Identifying the brains behind a terrorist attack or an infectious-disease primary source

August 11, 2012
911_network

The network of hijackers involved in the September 11, 2011 attack and their associates. Shortly after the incident, Mohamed Atta (in red) was identified by the authorities as the ringleader of the attack. Here, we use two observers (A. Ain and A. Zub, in green), whose communications are wiretapped. Based only on the timing and direction of arrival of the messages received by the two observers, the EPFL algorithm identified three possible sources (in red): M. Atta, A. Ani and A. Mzo. (Credit:EPFL)

Could a computer algorithm identify the source of a terrorism attack, like the Gauss virus, or an epidemic?

Pedro Pinto, a researcher at the Swiss Federal Institute of Technology in Lausanne (EPFL), says his team has developed such an algorithm.

“Using our method, we can find the source of all kinds of things circulating in a network just by ‘listening’ to a limited number of members of that network,” he says.

For example, suppose you come across a rumor about yourself that has spread on Facebook and been sent to 500 people — your friends, or even friends of your friends. How do you find the person who started the rumor?

“By looking at the messages received by just 15–20 of your friends, and taking into account the time factor, our algorithm can trace the path of that information back and find the source,” Pinto says. This method can also be used to identify the origin of a spam message or a computer virus using only a limited number of sensors within the network.

The method would be useful in responding to terrorist attacks, such as the 1995 sarin gas attack in the Tokyo subway, in which poisonous gas released in the city’s subterranean tunnels killed 13 people and injured nearly 1,000 more. “Using this algorithm, it wouldn’t be necessary to equip every station with detectors. A sample would be sufficient to rapidly identify the origin of the attack, and action could be taken before it spreads too far,” says Pinto.

Computer simulations of the telephone conversations that could have occurred during the terrorist attacks on September 11, 2001, were used to test Pinto’s system. “By reconstructing the message exchange inside the 9/11 terrorist network extracted from publicly released news, our system spit out the names of three potential suspects — one of whom was found to be the mastermind of the attacks, according to the official inquiry.”

Model for assigning likelihood to a source. Left: locating a cellphone on a wireless network, based on signal travel time. Right: Two observers measure the arrival time of information; measurements are combined to generate a likelihood for each candidate source. (Credit: EPFL)

In the team’s model, individuals (or other entities) are imagined as points, or “nodes,” in a plane, connected by a network of lines, as APS Physics explains. Each node has several lines connecting it to other nodes, and each node can be either infected by a computer virus (or other condition), or uninfected.

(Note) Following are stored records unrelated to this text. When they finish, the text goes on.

(** [s.splitlines()]: lines end at LF, CR or CR LF; no empty last line. *)
Fixpoint splitlines (s : string) : list string :=
  match s with
  | EmptyString => []
  | String c rest =>
      if Ascii.eqb c LF then EmptyString :: splitlines rest
      else if Ascii.eqb c CR then
        match rest with
        | String c' rest' =>
            if Ascii.eqb c' LF then EmptyString :: splitlines rest'
            else EmptyString :: splitlines rest
        | EmptyString => [EmptyString]
        end
      else match splitlines rest with
           | line :: lines => String c line :: lines
           | [] => [String c EmptyString]
           end
  end.

Definition startswith (s pre : string) : bool := String.prefix pre s.

Definition endswith (s suf : string) : bool :=
  Nat.leb (String.length suf) (String.length s) &&
  String.eqb (substring (String.length s - String.length suf)
                        (String.length suf) s) suf.

(** [s[:n]] and [s[n:]] for a non-negative [n] *)
Definition upto (n : nat) (s : string) : string := substring 0 n s.
Definition from (n : nat) (s : string) : string :=
  substring n (String.length s - n) s.

Definition lower_char (c : ascii) : ascii :=
  let n := nat_of_ascii c in
  if Nat.leb 65 n && Nat.leb n 90 then ascii_of_nat (n + 32) else c.

Fixpoint lower (s : string) : string :=
  match s with
  | EmptyString => EmptyString
  | String c rest => String (lower_char c) (lower rest)
  end.

(** [s.rfind(ch)], with Python's [-1] for "not found" *)
Fixpoint rfind (ch : ascii) (s : string) : Z :=
  match s with
  | EmptyString => (-1)%Z
  | String c rest =>
      let r := rfind ch rest in
      if (0 <=? r)%Z then (r + 1)%Z
      else if Ascii.eqb c ch then 0%Z else (-1)%Z
  end.

(** [x in xs] on a list of strings *)
Definition mem (x : string) (xs : list string) : bool :=
  existsb (String.eqb x) xs.

(** [sep.join(xs)] *)
Fixpoint join (sep : string) (xs : list string) : string :=
  match xs with
  | [] => EmptyString
  | [x] => x
  | x :: rest => x ++ sep ++ join sep rest
  end.

(** ["%d" % n] for a non-negative [n] *)
Definition of_nat (n : nat) : string :=
  NilZero.string_of_uint (Nat.to_uint n).

Fixpoint all_char (ch : ascii) (s : string) : bool :=
  match s with
  | EmptyString => true
  | String c rest => Ascii.eqb c ch && all_char ch rest
  end.

End PyStr.

(** ** [os.path], POSIX flavour *)

Module posixpath.
Import PyStr.

(** The [while] loop of [splitext]: is there a character other than a
    dot among the [n] characters starting at [filenameIndex]? *)
Fixpoint has_stem (p : string) (filenameIndex n : nat) : bool :=
  match n with
  | O => false
  | S n' =>
      match String.get filenameIndex p with
      | Some c => if Ascii.eqb c "." then has_stem p (S filenameIndex) n'
                  else true
      | None => false
      end
  end.

Definition splitext (p : string) : string * string :=
  let sepIndex := rfind "/" p in
  let dotIndex := rfind "." p in
  if (sepIndex <? dotIndex)%Z then
    let filenameIndex := Z.to_nat (sepIndex + 1) in
    if has_stem p filenameIndex (Z.to_nat dotIndex - filenameIndex)
    then (upto (Z.to_nat dotIndex) p, from (Z.to_nat dotIndex) p)
    else (p, "")
  else (p, "").

Definition trim_head (head : string) : string :=
  if negb (String.eqb head "") && negb (all_char "/" head)
  then rstrip_char "/" head else head.

Definition split (p : string) : string * string :=
  let i := Z.to_nat (rfind "/" p + 1) in
  (trim_head (upto i p), from i p).

Definition dirname (p : string) : string :=
  let i := Z.to_nat (rfind "/" p + 1) in
  trim_head (upto i p).

Definition isabs (p : string) : bool := startswith p "/".

Definition join (a b : string) : string :=
  if startswith b "/" then b
  else if String.eqb a "" || endswith a "/" then a ++ b
  else a ++ "/" ++ b.

(** The component loop of [normpath]; [new_comps] is kept reversed. *)
Fixpoint norm_comps (initial_slashes : nat) (comps rev_new : list string)
  : list string :=
  match comps with
  | [] => rev rev_new
  | comp :: rest =>
      if String.eqb comp "" || String.eqb comp "." then
        norm_comps initial_slashes rest rev_new
      else if negb (String.eqb comp "..")
              || (Nat.eqb initial_slashes 0 && Nat.eqb (length rev_new) 0)
              || match rev_new with
                 | last :: _ => String.eqb last ".."
                 | [] => false
                 end
      then norm_comps initial_slashes rest (comp :: rev_new)
      else norm_comps initial_slashes rest (tl rev_new)
  end.

Definition normpath (path : string) : string :=
  if String.eqb path "" then "."
  else
    let initial_slashes :=
      if startswith path "/" then
        if startswith path "//" && negb (startswith path "///")
        then 2 else 1
      else 0 in
    let comps := norm_comps initial_slashes (PyStr.split "/" path) [] in
    let path' := PyStr.join "/" comps in
    let path' :=
      match initial_slashes with
      | 0 => path'
      | 1 => "/" ++ path'
      | _ => "//" ++ path'
      end in
    if String.eqb path' "" then "." else path'.

(** [abspath(path)], with the process's working directory explicit *)
Definition abspath (cwd path : string) : string :=
  normpath (if isabs path then path else join cwd path).

(** [basename(p)] *)
Definition basename (p : string) : string :=
  from (Z.to_nat (rfind "/" p + 1)) p.

End posixpath.

(** A compiled regular expression without metacharacters matches, with
    [match], exactly the strings that start with it. *)
Definition literal_regex_match (literal subject : string) : bool :=
  PyStr.startswith subject literal.


(** ** Process state, exceptions and the monad of the script *)

(** An exception object: its class and what [str(e)] gives.  Every
    exception of the embedding belongs to a class derived from
    [Exception]. *)
Record exn := mkExn { exn_class : string; exn_str : string }.

Inductive result (A : Type) : Type :=
| Ret (a : A)
| Raise (e : exn).
Arguments Ret {A} a.
Arguments Raise {A} e.

(** The arguments of a [cpplint.Error] call. *)
Record Diag := mkDiag {
  d_filename : string;
  d_linenum : nat;
  d_category : string;
  d_confidence : nat;
  d_message : string
}.

(** What the script writes, one constructor per writing statement. *)
Inductive event : Type :=
| BaseChosen (remote : string)
| SkipCommonDir
| CantFindCpplint
| IgnoredError (d : Diag)
| CppBanner
| EmptyChangeset
| IgnoringFile (filename : string)
| LintingFile (filename : string)
| SkippingFile (filename : string)
| CppErrors (n : nat)
| PyBanner
| JsBanner
| MissingFile (filename : string)
| Running (tool filename : string)
| CheckerOutput (output : string)
| ExceptionText (e : exn)
| ImportHint
| ToolErrors (tool : string) (n : nat)
| TotalErrors (n : nat).

Definition NL : string := String PyStr.LF "".
(** * youtube-transcript-api-GUI: the URL parser and the transcript pipeline

    A shallow embedding of [main.py]: the two worker classes
    ([TranscriptListWorker], [TranscriptWorker]) and the part of
    [MainWindow] that starts a conversion, together with the pieces of the
    Python runtime they call ([str] operations and [urllib.parse]).

    Python [str] values are sequences of Unicode code points and are
    modelled as [list N].  Exceptions are explicit ([result]); network,
    provider and file-system effects are threaded through a small state and
    exception monad that records every external call in a trace. *)

From Stdlib Require Import NArith Lia.
From stdpp Require Import base option list strings gmap.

To trace back to the source using data from a fraction of the nodes, Pinto and his colleagues adapted methods used in wireless communications networks. When three or more base stations receive a signal from one cell phone, the system can measure the difference in the signal’s arrival time at each base station to triangulate a user’s position. Similarly, the arrival times of an infection at a subset of “observer” nodes can be used to find the source.

Detecting the primary source of an epidemic, or the best viral blog

Locating the source of a cholera outbreak in the KwaZulu-Natal province in South Africa: a graphical model of the Thukela river basin. Nodes represent small communities and associated water reservoirs, in which the disease can be diffused and grow. (Credit: Pedro C. Pinto, Patrick Thiran, Martin Vetterli/PRL)

The algorithm can also be employed to find the primary source of an infectious disease, such as cholera. “We tested our method with data on an epidemic in South Africa provided by EPFL professor Andrea Rinaldo’s Ecohydrology Laboratory,” says Pinto. “By modeling water networks, river networks, and human transport networks, we were able to find the spot where the first cases of infection appeared by monitoring only a small fraction of the villages.”

According to Pinto, the algorithm could also be used preventatively — for example, to understand an outbreak before it gets out of control. “By carefully selecting points in the network to test, we could more rapidly detect the spread of an epidemic,” he points out.

It could also be a valuable tool for advertisers who use viral marketing strategies by leveraging the Internet and social networks to reach customers. For example, this algorithm would allow them to identify the specific Internet blogs that are the most influential for their target audience and to understand how in these articles spread throughout the online community.